This is one of the most important clauses discussed this evening because it concerns the burden of proof. As the Bill now stands, the burden of proof is placed unfairly and quite unreasonably on the woman complaining of discrimination.

When the complaint is brought before a tribunal or a court the respondent is, in most cases, likely to be a substantial organisation with large resources. However, the complainant is likely to be a solitary figure who could well not be used to this kind of procedure, and nervous about legal proceedings and what has to be done. Indeed, once or twice I have attended insurance tribunals—and these are not the kind of courts and tribunals to which we are referring—when a woman's benefit has been withdrawn and when women have often had to appear, without any help, before a nerve-racking array of people in circumstances in which I would have been very nervous. In a case such as this, it would be wholly unfair to put the onus of proof upon the complainant.

Although we do not always like it, we know that there are many women in this country who are more timid than men, and who have been brought up to believe that they should be more timid than men. It is part of the whole unhappy concept of their training and their conditioning, which even now still exists among some Conservative Members who wish to retain the status quo, who believe that we have been brainwashed into suggesting anything different, and who want women to believe that it is not their proper role to adopt aggressive attitudes, to stand up for their rights and to argue their case.

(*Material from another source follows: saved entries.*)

(** On an operation that every turn leaves running while waking the waiter,
    the loop waits [left] times, one turn per wait, and stops by the cut-off
    with its message. *)
Lemma wait_loop_cut_off {U} (left : nat) :
  forall (wait_cycles : nat) (op : pa_operation U) (u : U) (w : world),
    op_state op = PA_OPERATION_RUNNING ->
    (left <= length (op_pending op))%nat ->
    Forall wakes_only (take left (op_pending op)) ->
    V003.wait_loop left wait_cycles op u w
    = Returned (fst (woken (take left (op_pending op)) u w),
                (wait_cycles + left)%nat, true)
        (fprintf_stderr "Error: Operation timeout. Exiting loop.\n"
           (snd (woken (take left (op_pending op)) u w))).
Proof.
  induction left as [|left IH]; intros wc op u w Hs Hl Hall;
    cbn [V003.wait_loop]; unfold pa_operation_get_state; rewrite Hs.
  - cbn. now rewrite Nat.add_0_r.
  - destruct op as [st [|d rest]]; cbn in Hl, Hs |- *; [lia|].
    cbn [take] in Hall. apply Forall_cons in Hall as [[Hd Hsig] Hall].
    unfold pa_threaded_mainloop_wait. cbn [op_pending wait_turns].
    specialize (Hsig u (log EvWait w)).
    destruct (d_run d u (log EvWait w)) as [[u1 w1] sig]. cbn in Hsig. subst sig.
    rewrite IH; [|exact Hd|cbn; lia|exact Hall]. cbn [op_pending].
    now rewrite Nat.add_succ_r.
Qed.

(** A wait that returns has used up at least one turn of the event loop. *)
Lemma wait_turns_consumes {U} (ds : list (dispatch U)) :
  forall (u u1 : U) (w w1 : world) (op1 : pa_operation U),
    wait_turns ds u w = Returned (u1, op1) w1 ->
    (length (op_pending op1) < length ds)%nat.
Proof.
  induction ds as [|d ds IH]; intros u u1 w w1 op1 H; cbn in H; [discriminate|].
  destruct (d_run d u w) as [[u2 w2] [|]].
  - inversion H; subst. cbn. lia.
  - apply IH in H. cbn. lia.
Qed.

(** The rounds given to the loop of the v-0.12 [iterate] are enough: more
    rounds change nothing. *)
Lemma wait_while_running_rounds {U} (n : nat) :
  forall (m : nat) (op : pa_operation U) (u : U) (w : world),
    (length (op_pending op) <= n)%nat -> (length (op_pending op) <= m)%nat ->
    SystemQuery.wait_while_running n op u w = SystemQuery.wait_while_running m op u w.
Proof.
  induction n as [|n IH]; intros m op u w Hn Hm.
  - destruct m as [|m]; [reflexivity|]. cbn.
    destruct (pa_operation_get_state op); try reflexivity.
    unfold pa_threaded_mainloop_wait.
    destruct (op_pending op); [reflexivity|cbn in Hn; lia].
  - destruct m as [|m]; cbn; destruct (pa_operation_get_state op); try reflexivity.
    + unfold pa_threaded_mainloop_wait.
      destruct (op_pending op); [reflexivity|cbn in Hm; lia].
    + unfold pa_threaded_mainloop_wait.
      destruct (wait_turns (op_pending op) u (log EvWait w)) as [[u1 op1] w1|w1|w1] eqn:E;
        try reflexivity.
      apply wait_turns_consumes in E. apply IH; lia.
Qed.


(** C1 (as the code has it).  Only the v-0.03 [iterate] counts its waits.
    It enters at most [MAX_WAIT_CYCLES] = 100 waits.  On an operation that is
    still running after each of its first 100 wake-ups it waits exactly 100
    times, one wake-up per wait, then writes the time-out message to stderr
    and returns to its caller as after any other wait (the function is
    [void]: nothing but the user data comes back).  The v-0.14 [iterate] waits
    once, with no count: with no answer from the server the wait never ends,
    and after the first signal it returns whatever state the operation is
    in. *)
Theorem iterate_wait_policy {U} (op : pa_operation U) (u : U) (w : world) :
  (Forall quiet (op_pending op) ->
   forall (u' : U) (w' : world),
     V003.iterate (Some op) u w = Returned u' w' ->
     (waits_of (w_trace w') <= waits_of (w_trace w) + V003.MAX_WAIT_CYCLES)%nat) /\
  (op_state op = PA_OPERATION_RUNNING ->
   (V003.MAX_WAIT_CYCLES <= length (op_pending op))%nat ->
   Forall wakes_only (take V003.MAX_WAIT_CYCLES (op_pending op)) ->
   let after := woken (take V003.MAX_WAIT_CYCLES (op_pending op)) u
                  (pa_threaded_mainloop_lock w) in
   V003.iterate (Some op) u w
   = Returned (fst after)
       (pa_threaded_mainloop_unlock (pa_threaded_mainloop_signal
          (fprintf_stderr "Error: Operation timeout. Exiting loop.\n" (snd after))))) /\
  (op_pending op = [] ->
   V014.iterate (Some op) u w = Blocked (log EvWait (pa_threaded_mainloop_lock w))) /\
  (forall (d : dispatch U) (rest : list (dispatch U)) (u' : U) (w' : world),
      op_pending op = d :: rest ->
      d_run d u (log EvWait (pa_threaded_mainloop_lock w)) = (u', w', true) ->
      V014.iterate (Some op) u w = Returned u' (pa_threaded_mainloop_unlock w')).
Proof.
  split; [|split; [|split]].
  - intros Hq u' w' H. unfold V003.iterate in H.
    destruct (V003.wait_loop V003.MAX_WAIT_CYCLES 0 op u (pa_threaded_mainloop_lock w))
      as [r w1|w1|w1] eqn:E; try discriminate.
    cbn [and_then] in H. inversion H; subst.
    apply wait_loop_waits in E; [|exact Hq]. revert E.
    unfold pa_threaded_mainloop_unlock, pa_threaded_mainloop_signal,
      pa_threaded_mainloop_lock, log.
    cbn [w_trace]. rewrite !waits_of_app.
    change (waits_of [EvLock]) with 0%nat. change (waits_of [EvSignal]) with 0%nat.
    change (waits_of [EvUnlock]) with 0%nat. lia.
  - intros Hs Hl Hall after. unfold V003.iterate.
    now rewrite (wait_loop_cut_off _ _ _ _ _ Hs Hl Hall).
  - intros E. unfold V014.iterate, pa_threaded_mainloop_wait. now rewrite E.
  - intros d rest u' w' E Hd.
    unfold V014.iterate, pa_threaded_mainloop_wait. rewrite E. simpl.
    now rewrite Hd.
Qed.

Therefore, it would be a major personal achievement for any woman to take on the big organisations and to take a matter to court single-handed. If she has to bear the whole onus of proof, it is unlikely that she will ever have the courage to bring the case, and, therefore, the heart of the Bill will, perhaps, be rendered useless.

We must accept the practicalities of the situation. Money, information, legal resources and expertise are more freely available to big organisations than to the individual. The burden of proof must thus be on the side of the big battalions. This is the principle which is followed in criminal cases—a person is assumed innocent till he is proved guilty.

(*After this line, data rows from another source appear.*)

Lemma validate_total_witness :
  (Accept (validate_result movies (JObj bogus_record))
   ∧ ¬ ∃ errors, Reject (validate_result movies (JObj bogus_record)) errors)
  ∨ (¬ Accept (validate_result movies (JObj bogus_record))
     ∧ ∃ errors, Reject (validate_result movies (JObj bogus_record)) errors
         ∧ dom errors = {[ "data" ]}
         ∧ dom errors ⊆ {[ "data" ]} ∪ list_to_set (key <$> movies)).
Proof.
  apply (validate_total movies bogus_record).
  repeat constructor.
Defined.

Lemma validate_total_counterexample :
  validate_result [rating_low] (JObj {[ "rating" := JInt 5 ]})
  = inl (Uncaught TypeError)
  ∧ ¬ Accept (validate_result [rating_low] (JObj {[ "rating" := JInt 5 ]}))
  ∧ ¬ ∃ errors,
        Reject (validate_result [rating_low] (JObj {[ "rating" := JInt 5 ]}))
               errors.
Proof.
  assert (validate_result [rating_low] (JObj {[ "rating" := JInt 5 ]})
          = inl (Uncaught TypeError)) as E by (vm_compute; reflexivity).
  rewrite E. split; [done|]. unfold Accept, Reject.
  split; [by intros (? & ?)|by intros (? & ?)].
Qed.

(** *** Labels, not keys *)

Lemma present_lookup (d d' : gmap string json) k :
  d' !! k = d !! k → present d' k = present d k.
Proof.
  intros H. unfold present, data_get. rewrite H. f_equal.
  apply bool_decide_ext. by rewrite !elem_of_dom, H.
Qed.

Lemma check_field_lookup (d d' : gmap string json) errors f :
  d' !! label f = d !! label f → check_field d' errors f = check_field d errors f.
Proof.
  intros H. unfold check_field, data_get.
  by rewrite (present_lookup d d' (label f) H), H.
Qed.

Lemma check_fields_with_key (rename : FieldDefinition → string) d fs : ∀ errors,
  check_fields d errors ((λ f, with_key (rename f) f) <$> fs)
  = check_fields d errors fs.
Proof.
  induction fs as [|f fs IH]; intros errors; [done|].
  simpl. change (check_field d errors (with_key (rename f) f))
    with (check_field d errors f).
  destruct (check_field d errors f); simpl; [done|apply IH].
Qed.

Lemma unknown_keys_with_key (rename : FieldDefinition → string) fs d :
  unknown_keys ((λ f, with_key (rename f) f) <$> fs) d = unknown_keys fs d.
Proof.
  unfold unknown_keys. rewrite !dom_schema_of. do 2 f_equal.
  rewrite <- list_fmap_compose. by apply list_fmap_ext.
Qed.

(** C2, as amended: the identifiers the validator knows are the labels of
    the fields: a key of the record is unknown when no field has it as
    label, the keys of the fields play no part in [clean], a field is
    looked up in the record under its label, and the slots of the error
    dict are labels.  So an entry of the record under the key of a field
    is an unknown key, and rejected as such, when no field of the schema
    has that key as its label. *)
Theorem schema_keyed_by_label (S : list FieldDefinition) (R : gmap string json) :
  (∀ k, k ∈ unknown_keys S R ↔ k ∈ dom R ∧ ∀ f, f ∈ S → label f ≠ k)
  ∧ (∀ (rename : FieldDefinition → string) out,
       (clean (world_of ((λ f, with_key (rename f) f) <$> S) (JObj R) out)).1
       = (clean (world_of S (JObj R) out)).1
       ∧ stdout (clean (world_of ((λ f, with_key (rename f) f) <$> S)
                                 (JObj R) out)).2
         = stdout (clean (world_of S (JObj R) out)).2)
  ∧ (∀ R' errors f,
       R' !! label f = R !! label f →
       check_field R' errors f = check_field R errors f)
  ∧ (∀ errors k, check_fields R ∅ S = inr errors → k ∈ dom errors →
       ∃ f, f ∈ S ∧ label f = k)
  ∧ (∀ f, f ∈ S → (∀ g, g ∈ S → label g ≠ key f) → key f ∈ dom R →
       key f ∈ unknown_keys S R
       ∧ ∃ ks, Reject (validate_result S (JObj R))
                      {[ "data" := [MsgUnknownKeys ks] ]}
               ∧ key f ∈ ks).
Proof.
  split; [apply elem_of_unknown_keys|]. split; [|split; [|split]].
  - intros rename out. unfold clean, world_of. simpl.
    rewrite unknown_keys_with_key, check_fields_with_key.
    destruct (negb (size (unknown_keys S R) =? 0)%nat); [done|].
    destruct (check_fields R ∅ S) as [e|errors]; [done|].
    by destruct (negb (size errors =? 0)%nat).
  - intros R' errors f. apply check_field_lookup.
  - intros errors k E [m Hk]%elem_of_dom.
    destruct (check_fields_sound _ _ _ _ E k m Hk) as [H|(f & ? & ? & _)].
    + by rewrite lookup_empty in H.
    + eauto.
  - intros f Hf Hl Hk.
    assert (key f ∈ unknown_keys S R) as Hu by (by apply elem_of_unknown_keys).
    split; [done|]. exists (sorted (unknown_keys S R)). split.
    + unfold Reject, validate_result. rewrite validate_unknown; [done|].
      intros He. rewrite He in Hu. by apply not_elem_of_empty in Hu.
    + by apply sorted_spec.
Qed.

The Trade Union and Labour Relations Act, 1974, Schedule 1, paragraph 6, which deals with dismissal, provides that it shall be for the employer to show that a dismissal was not unfair. When the Government drafted that Act perhaps they had men in mind rather than women—whom they have in this case. In the Equal Pay Act 1970, Section 2(6), which deals with material differences between a woman's case and a man's case, says that then it shall be for the woman's employer to show …". The same provision appears in the new Section 1(3) of that Act, which is made by Clause 8 of the Bill. It says that … if the employer proves …". In this context all of these measures lay the burden of proof upon the employer. Clause 43(3) of the Employment Protection Bill sets out precisely the same principle.

I cannot understand why the Sex Discrimination Bill should be left out in the cold in this area and why it should be discriminated against in this way. My hon. Friend the Under-Secretary argued in Committee that the reason why it was being rejected by the Government was that it was too difficult for respondents to prove a negative. Is this not precisely what the complainant is being asked to do? Will she not be obliged to show that there was no good reason why she should not have got the job, the promotion, the loan or whatever it is? I absolutely agree that it is difficult to prove a negative. That is all the more reason why, if someone has to prove a negative, the big guns should have a duty to prove it and not the person who is standing in isolation.

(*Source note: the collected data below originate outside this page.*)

(* ================================================================== *)
(** * Facts about [setupCanvas] in double arithmetic *)
(* ================================================================== *)

Module SetupFacts.

Import Doubles Setup DoubleFacts.
Import Lqa.
Local Open Scope Q_scope.

Lemma ilog2_unique (x : Q) (k : Z) : 2 ^ k <= x -> x < 2 ^ (k + 1) -> ilog2 x = k.
Proof.
  intros H1 H2.
  assert (Hx : 0 < x) by (pose proof (pow2_pos k); lra).
  destruct (ilog2_spec x Hx) as [H3 H4].
  assert (Ha : (ilog2 x < k + 1)%Z) by (apply pow2_lt_inv; lra).
  assert (Hb : (k < ilog2 x + 1)%Z) by (apply pow2_lt_inv; lra).
  lia.
Qed.

Lemma unitDouble_below (r : Q) : unitDouble r -> 0 <= r /\ r <= below1.
Proof.
  intros (Hfix & H0 & H1). split; [exact H0|].
  destruct (Qlt_le_dec below1 r) as [Hgt|Hle]; [exfalso | exact Hle].
  unfold below1 in Hgt.
  assert (Hpos : 0 < r) by lra.
  assert (Hlog : ilog2 r = (-1)%Z).
  { apply ilog2_unique.
    - change (2 ^ (-1)) with (1 # 2). lra.
    - change (2 ^ (-1 + 1)) with 1. exact H1. }
  rewrite (binary64_positive r Hpos) in Hfix. unfold roundPositive, lastPlace in Hfix.
  rewrite Hlog in Hfix. change (Z.max (-1 - 52) (-1074)) with (-53)%Z in Hfix.
  set (n := nearestEven (r / 2 ^ (-53))) in *.
  change (2 ^ (-53)) with (1 # 9007199254740992) in Hfix.
  assert (H2 : inject_Z 9007199254740991 < inject_Z n).
  { change (inject_Z 9007199254740991) with 9007199254740991. lra. }
  assert (H3 : inject_Z n < inject_Z 9007199254740992).
  { change (inject_Z 9007199254740992) with 9007199254740992. lra. }
  rewrite <- Zlt_Qlt in H2, H3. lia.
Qed.


Lemma double_0 : binary64 0 == 0.
Proof. reflexivity. Qed.

(** A draw times a size. *)
Lemma draw_of (r w : Q) :
  unitDouble r -> binary64 w == w -> 0 <= w ->
  0 <= binary64 (r * w) /\ binary64 (r * w) <= w.
Proof.
  intros (_ & H0 & H1) Hw Hw0. split.
  - apply above_double; [exact double_0 | nra].
  - apply below_double; [exact Hw | nra].
Qed.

In practice, how can a woman have access to all the information which she would need to go to court or to a tribunal in a case such as this? She may need legal aid. There may certainly be highly technical data which she needs and she, perhaps, would not know how to go about obtaining it. The records to which she would want to have access are likely to be in the offices or the hands of the respondent or defendant. In some cases, perhaps he may not have access to them very easily, but it is much easier for him to get hold of them than for her. Therefore, if she is forced to bring the case herself, how can she support the case? The fact is that she cannot, and the result in practice will be that she will not bring any case. Therefore, a very important part of the Bill will be lost.

I hope, therefore, that the Government have thought very seriously about this matter. It has been discussed on many occasions. I hope that they will consider that there is a very strong case, not only in justice in putting the onus of proof upon the respondent or the defendant, but also in simply bringing it into line with other legislation that we have had recently. I hope that the Government will be willing to look sympathetically upon the clause.

7.0 p.m.

Mr. Greville Janner

In spite of the unkind words of my hon. Friend the Member for Barking (Miss Richardson) about lawyers, may I say that she is a great loss to the legal profession?

All that I wish to do is to add two or three questions to hers. First, under the Redundancy Payments Act 1965, where a person is dismissed he has to prove that he has been dismissed, and then there is a presumption of redundancy which it is for the employer to disprove if he can. Then we move on to the Trade Union and Labour Relations Act, under which the burden of proof was quite deliberately shifted by us, by a Labour Government, from where it was—which was nowhere—on to the employer, who must now prove that the dismissal was fair.

The reason for this was essentially the reason given by my hon. Friend the Member for Barking—namely, that the parties are not on equal terms when they come before an industrial tribunal. There is no legal aid at an industrial tribunal, and the employer generally is in a very much stronger position.

Under the Equal Pay Act the same applies, as it will under the Employment Protection Bill. It is not simply that the respondent must prove that the dismissal was, for example, unfair. The first stage, the basic proof initially, rests upon the individual complainant to show, in one case, that he has been dismissed, and in this case that there was a discriminatory practice. Only if it is shown that there was a discriminatory practice does the burden of proof then shift, under the new clause, on to the employer or the person who is alleged to have discriminated to show that there was a reason other than sex, which is banned by the Bill.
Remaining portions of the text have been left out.